[Stored items]
= = = = =

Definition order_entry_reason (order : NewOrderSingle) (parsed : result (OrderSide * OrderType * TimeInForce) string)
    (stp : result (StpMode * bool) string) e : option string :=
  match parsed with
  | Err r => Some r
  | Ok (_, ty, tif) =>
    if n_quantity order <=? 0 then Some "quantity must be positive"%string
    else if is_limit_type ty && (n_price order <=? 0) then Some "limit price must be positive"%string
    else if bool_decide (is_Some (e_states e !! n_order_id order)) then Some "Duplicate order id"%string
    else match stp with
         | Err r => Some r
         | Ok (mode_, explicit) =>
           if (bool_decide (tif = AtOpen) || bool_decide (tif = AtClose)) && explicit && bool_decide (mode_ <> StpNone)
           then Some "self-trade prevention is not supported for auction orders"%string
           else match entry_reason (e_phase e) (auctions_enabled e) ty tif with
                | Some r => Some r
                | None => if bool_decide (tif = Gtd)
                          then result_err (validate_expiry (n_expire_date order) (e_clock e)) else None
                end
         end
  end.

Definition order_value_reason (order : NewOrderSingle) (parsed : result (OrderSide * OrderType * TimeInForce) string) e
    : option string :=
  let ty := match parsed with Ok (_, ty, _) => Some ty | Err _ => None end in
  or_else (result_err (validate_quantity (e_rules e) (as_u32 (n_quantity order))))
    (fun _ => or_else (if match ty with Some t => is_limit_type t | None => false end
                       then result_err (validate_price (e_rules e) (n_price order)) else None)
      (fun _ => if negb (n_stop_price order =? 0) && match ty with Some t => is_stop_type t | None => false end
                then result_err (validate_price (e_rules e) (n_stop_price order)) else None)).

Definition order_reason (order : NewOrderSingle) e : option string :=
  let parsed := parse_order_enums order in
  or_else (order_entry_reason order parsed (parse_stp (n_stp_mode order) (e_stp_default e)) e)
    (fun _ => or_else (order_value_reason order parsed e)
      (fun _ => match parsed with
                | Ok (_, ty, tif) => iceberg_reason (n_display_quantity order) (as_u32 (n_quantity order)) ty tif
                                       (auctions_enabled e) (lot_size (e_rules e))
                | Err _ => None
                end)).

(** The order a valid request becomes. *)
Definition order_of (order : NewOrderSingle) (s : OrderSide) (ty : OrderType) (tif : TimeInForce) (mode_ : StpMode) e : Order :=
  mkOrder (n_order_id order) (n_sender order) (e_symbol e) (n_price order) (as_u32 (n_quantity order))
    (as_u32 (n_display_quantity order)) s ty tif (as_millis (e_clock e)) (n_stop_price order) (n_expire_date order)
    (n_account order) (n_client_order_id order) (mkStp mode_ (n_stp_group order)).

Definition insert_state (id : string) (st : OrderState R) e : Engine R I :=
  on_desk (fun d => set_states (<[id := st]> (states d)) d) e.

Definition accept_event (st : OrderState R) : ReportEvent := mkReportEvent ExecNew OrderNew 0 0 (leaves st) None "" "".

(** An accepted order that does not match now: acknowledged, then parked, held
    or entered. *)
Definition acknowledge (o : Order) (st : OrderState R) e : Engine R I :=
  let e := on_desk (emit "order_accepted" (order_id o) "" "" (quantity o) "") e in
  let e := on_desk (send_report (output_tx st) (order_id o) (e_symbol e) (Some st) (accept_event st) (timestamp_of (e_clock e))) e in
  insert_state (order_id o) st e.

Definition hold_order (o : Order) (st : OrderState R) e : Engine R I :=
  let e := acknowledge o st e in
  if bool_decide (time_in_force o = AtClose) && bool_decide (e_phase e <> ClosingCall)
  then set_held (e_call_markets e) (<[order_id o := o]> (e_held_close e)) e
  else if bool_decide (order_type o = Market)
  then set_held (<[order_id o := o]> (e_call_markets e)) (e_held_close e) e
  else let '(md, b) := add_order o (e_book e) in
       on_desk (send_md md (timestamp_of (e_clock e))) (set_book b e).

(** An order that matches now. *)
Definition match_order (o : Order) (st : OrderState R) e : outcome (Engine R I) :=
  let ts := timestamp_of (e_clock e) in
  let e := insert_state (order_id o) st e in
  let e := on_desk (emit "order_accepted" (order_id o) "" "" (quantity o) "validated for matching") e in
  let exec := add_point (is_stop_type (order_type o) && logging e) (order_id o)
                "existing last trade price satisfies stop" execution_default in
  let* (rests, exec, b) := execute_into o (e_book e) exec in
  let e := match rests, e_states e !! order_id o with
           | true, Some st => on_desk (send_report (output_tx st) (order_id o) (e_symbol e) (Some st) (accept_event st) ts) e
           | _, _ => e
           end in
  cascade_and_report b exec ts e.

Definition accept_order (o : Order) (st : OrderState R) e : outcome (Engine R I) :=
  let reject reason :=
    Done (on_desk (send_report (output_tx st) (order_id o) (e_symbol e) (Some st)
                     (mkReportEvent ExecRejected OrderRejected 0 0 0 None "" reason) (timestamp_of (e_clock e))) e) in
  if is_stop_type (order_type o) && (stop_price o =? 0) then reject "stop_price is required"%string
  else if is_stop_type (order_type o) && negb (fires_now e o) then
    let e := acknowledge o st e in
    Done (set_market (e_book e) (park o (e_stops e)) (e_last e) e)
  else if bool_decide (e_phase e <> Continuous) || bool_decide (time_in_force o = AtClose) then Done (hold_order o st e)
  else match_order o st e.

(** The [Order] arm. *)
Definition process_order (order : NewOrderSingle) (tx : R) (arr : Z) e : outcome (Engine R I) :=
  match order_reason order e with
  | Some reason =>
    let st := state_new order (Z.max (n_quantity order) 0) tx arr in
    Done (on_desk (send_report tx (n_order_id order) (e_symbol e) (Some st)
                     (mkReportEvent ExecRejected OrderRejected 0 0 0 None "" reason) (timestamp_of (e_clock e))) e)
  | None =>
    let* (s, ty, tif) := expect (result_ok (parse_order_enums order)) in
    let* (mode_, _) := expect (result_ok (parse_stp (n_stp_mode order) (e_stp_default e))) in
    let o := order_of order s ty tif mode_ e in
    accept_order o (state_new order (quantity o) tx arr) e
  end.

= = = = =

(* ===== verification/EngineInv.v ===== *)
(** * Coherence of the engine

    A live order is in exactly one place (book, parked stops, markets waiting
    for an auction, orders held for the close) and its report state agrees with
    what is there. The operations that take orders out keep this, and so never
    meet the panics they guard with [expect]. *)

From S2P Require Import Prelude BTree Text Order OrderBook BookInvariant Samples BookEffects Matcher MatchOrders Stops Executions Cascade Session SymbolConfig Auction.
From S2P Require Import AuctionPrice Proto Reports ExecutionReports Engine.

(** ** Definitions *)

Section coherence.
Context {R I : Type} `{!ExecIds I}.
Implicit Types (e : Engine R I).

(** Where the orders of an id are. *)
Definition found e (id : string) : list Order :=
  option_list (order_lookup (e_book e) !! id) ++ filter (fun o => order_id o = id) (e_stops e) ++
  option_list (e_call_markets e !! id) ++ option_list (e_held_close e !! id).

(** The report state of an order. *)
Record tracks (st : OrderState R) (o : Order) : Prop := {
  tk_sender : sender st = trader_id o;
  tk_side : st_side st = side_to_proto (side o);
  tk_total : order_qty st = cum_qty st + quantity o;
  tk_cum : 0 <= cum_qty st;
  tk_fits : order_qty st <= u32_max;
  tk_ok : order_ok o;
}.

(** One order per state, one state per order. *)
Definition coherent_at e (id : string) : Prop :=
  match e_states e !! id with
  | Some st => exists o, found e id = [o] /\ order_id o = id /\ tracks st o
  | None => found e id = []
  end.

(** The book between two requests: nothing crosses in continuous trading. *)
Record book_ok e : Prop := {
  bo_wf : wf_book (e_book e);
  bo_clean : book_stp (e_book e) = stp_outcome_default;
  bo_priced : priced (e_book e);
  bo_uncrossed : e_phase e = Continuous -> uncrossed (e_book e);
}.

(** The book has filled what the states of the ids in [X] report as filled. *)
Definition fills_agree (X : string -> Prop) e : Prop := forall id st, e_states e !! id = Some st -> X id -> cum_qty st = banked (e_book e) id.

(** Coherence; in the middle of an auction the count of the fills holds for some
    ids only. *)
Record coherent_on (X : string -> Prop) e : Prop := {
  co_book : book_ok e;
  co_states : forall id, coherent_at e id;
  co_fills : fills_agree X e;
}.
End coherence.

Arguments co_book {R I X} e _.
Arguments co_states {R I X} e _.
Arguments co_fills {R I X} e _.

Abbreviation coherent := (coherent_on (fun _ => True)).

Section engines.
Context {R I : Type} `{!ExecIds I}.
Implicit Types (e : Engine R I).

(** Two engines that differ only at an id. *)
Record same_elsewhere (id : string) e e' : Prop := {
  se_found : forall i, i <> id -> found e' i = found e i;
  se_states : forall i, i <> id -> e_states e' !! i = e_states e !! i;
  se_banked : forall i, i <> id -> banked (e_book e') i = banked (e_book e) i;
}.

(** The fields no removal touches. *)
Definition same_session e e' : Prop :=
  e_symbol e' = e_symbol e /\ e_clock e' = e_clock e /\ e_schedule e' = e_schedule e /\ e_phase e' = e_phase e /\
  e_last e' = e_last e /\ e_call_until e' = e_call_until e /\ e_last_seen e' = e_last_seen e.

= = = = =

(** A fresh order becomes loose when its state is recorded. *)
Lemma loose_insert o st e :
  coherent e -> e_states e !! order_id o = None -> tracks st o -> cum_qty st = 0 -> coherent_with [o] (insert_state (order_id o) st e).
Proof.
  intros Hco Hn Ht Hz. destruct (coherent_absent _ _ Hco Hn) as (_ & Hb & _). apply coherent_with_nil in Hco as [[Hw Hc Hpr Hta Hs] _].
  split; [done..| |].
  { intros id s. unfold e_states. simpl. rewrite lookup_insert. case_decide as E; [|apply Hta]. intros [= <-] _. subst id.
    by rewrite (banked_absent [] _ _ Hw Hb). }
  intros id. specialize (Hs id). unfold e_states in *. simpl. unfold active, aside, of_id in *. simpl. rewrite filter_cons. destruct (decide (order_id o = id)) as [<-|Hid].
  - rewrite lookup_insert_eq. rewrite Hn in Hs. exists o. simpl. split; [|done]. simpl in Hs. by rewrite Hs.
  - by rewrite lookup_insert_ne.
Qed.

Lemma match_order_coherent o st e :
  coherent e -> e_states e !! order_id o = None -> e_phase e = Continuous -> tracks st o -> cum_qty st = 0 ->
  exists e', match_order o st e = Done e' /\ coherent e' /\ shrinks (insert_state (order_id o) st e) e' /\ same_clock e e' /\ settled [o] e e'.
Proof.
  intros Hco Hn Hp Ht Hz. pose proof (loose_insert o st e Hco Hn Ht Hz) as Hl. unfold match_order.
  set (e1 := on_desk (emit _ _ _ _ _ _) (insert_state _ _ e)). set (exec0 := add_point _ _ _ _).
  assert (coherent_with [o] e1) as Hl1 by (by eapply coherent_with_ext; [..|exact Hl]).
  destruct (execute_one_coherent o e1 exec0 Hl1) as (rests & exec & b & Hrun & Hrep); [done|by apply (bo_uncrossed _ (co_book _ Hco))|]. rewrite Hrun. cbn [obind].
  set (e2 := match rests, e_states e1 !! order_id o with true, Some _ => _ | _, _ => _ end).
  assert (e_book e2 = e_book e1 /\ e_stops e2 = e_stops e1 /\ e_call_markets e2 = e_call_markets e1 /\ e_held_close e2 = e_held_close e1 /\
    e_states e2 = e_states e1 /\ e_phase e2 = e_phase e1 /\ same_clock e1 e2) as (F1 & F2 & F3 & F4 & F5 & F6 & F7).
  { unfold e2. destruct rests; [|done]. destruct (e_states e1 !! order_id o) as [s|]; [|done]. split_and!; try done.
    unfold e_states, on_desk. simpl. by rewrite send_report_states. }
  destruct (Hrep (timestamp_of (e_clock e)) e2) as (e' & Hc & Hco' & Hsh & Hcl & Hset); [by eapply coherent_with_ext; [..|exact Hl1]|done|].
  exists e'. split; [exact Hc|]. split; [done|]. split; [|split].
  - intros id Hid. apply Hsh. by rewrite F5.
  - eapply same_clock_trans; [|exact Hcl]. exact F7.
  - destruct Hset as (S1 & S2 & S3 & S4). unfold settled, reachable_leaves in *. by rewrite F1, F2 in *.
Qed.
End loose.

= = = = =

# Exercise description:
Print, from the entries above, the line with "Definition order_entry_reason (order", the line with "(tif = Gtd)" and all lines between them, exactly and with nothing else.

# Solution to this task:
Definition order_entry_reason (order : NewOrderSingle) (parsed : result (OrderSide * OrderType * TimeInForce) string)
    (stp : result (StpMode * bool) string) e : option string :=
  match parsed with
  | Err r => Some r
  | Ok (_, ty, tif) =>
    if n_quantity order <=? 0 then Some "quantity must be positive"%string
    else if is_limit_type ty && (n_price order <=? 0) then Some "limit price must be positive"%string
    else if bool_decide (is_Some (e_states e !! n_order_id order)) then Some "Duplicate order id"%string
    else match stp with
         | Err r => Some r
         | Ok (mode_, explicit) =>
           if (bool_decide (tif = AtOpen) || bool_decide (tif = AtClose)) && explicit && bool_decide (mode_ <> StpNone)
           then Some "self-trade prevention is not supported for auction orders"%string
           else match entry_reason (e_phase e) (auctions_enabled e) ty tif with
                | Some r => Some r
                | None => if bool_decide (tif = Gtd)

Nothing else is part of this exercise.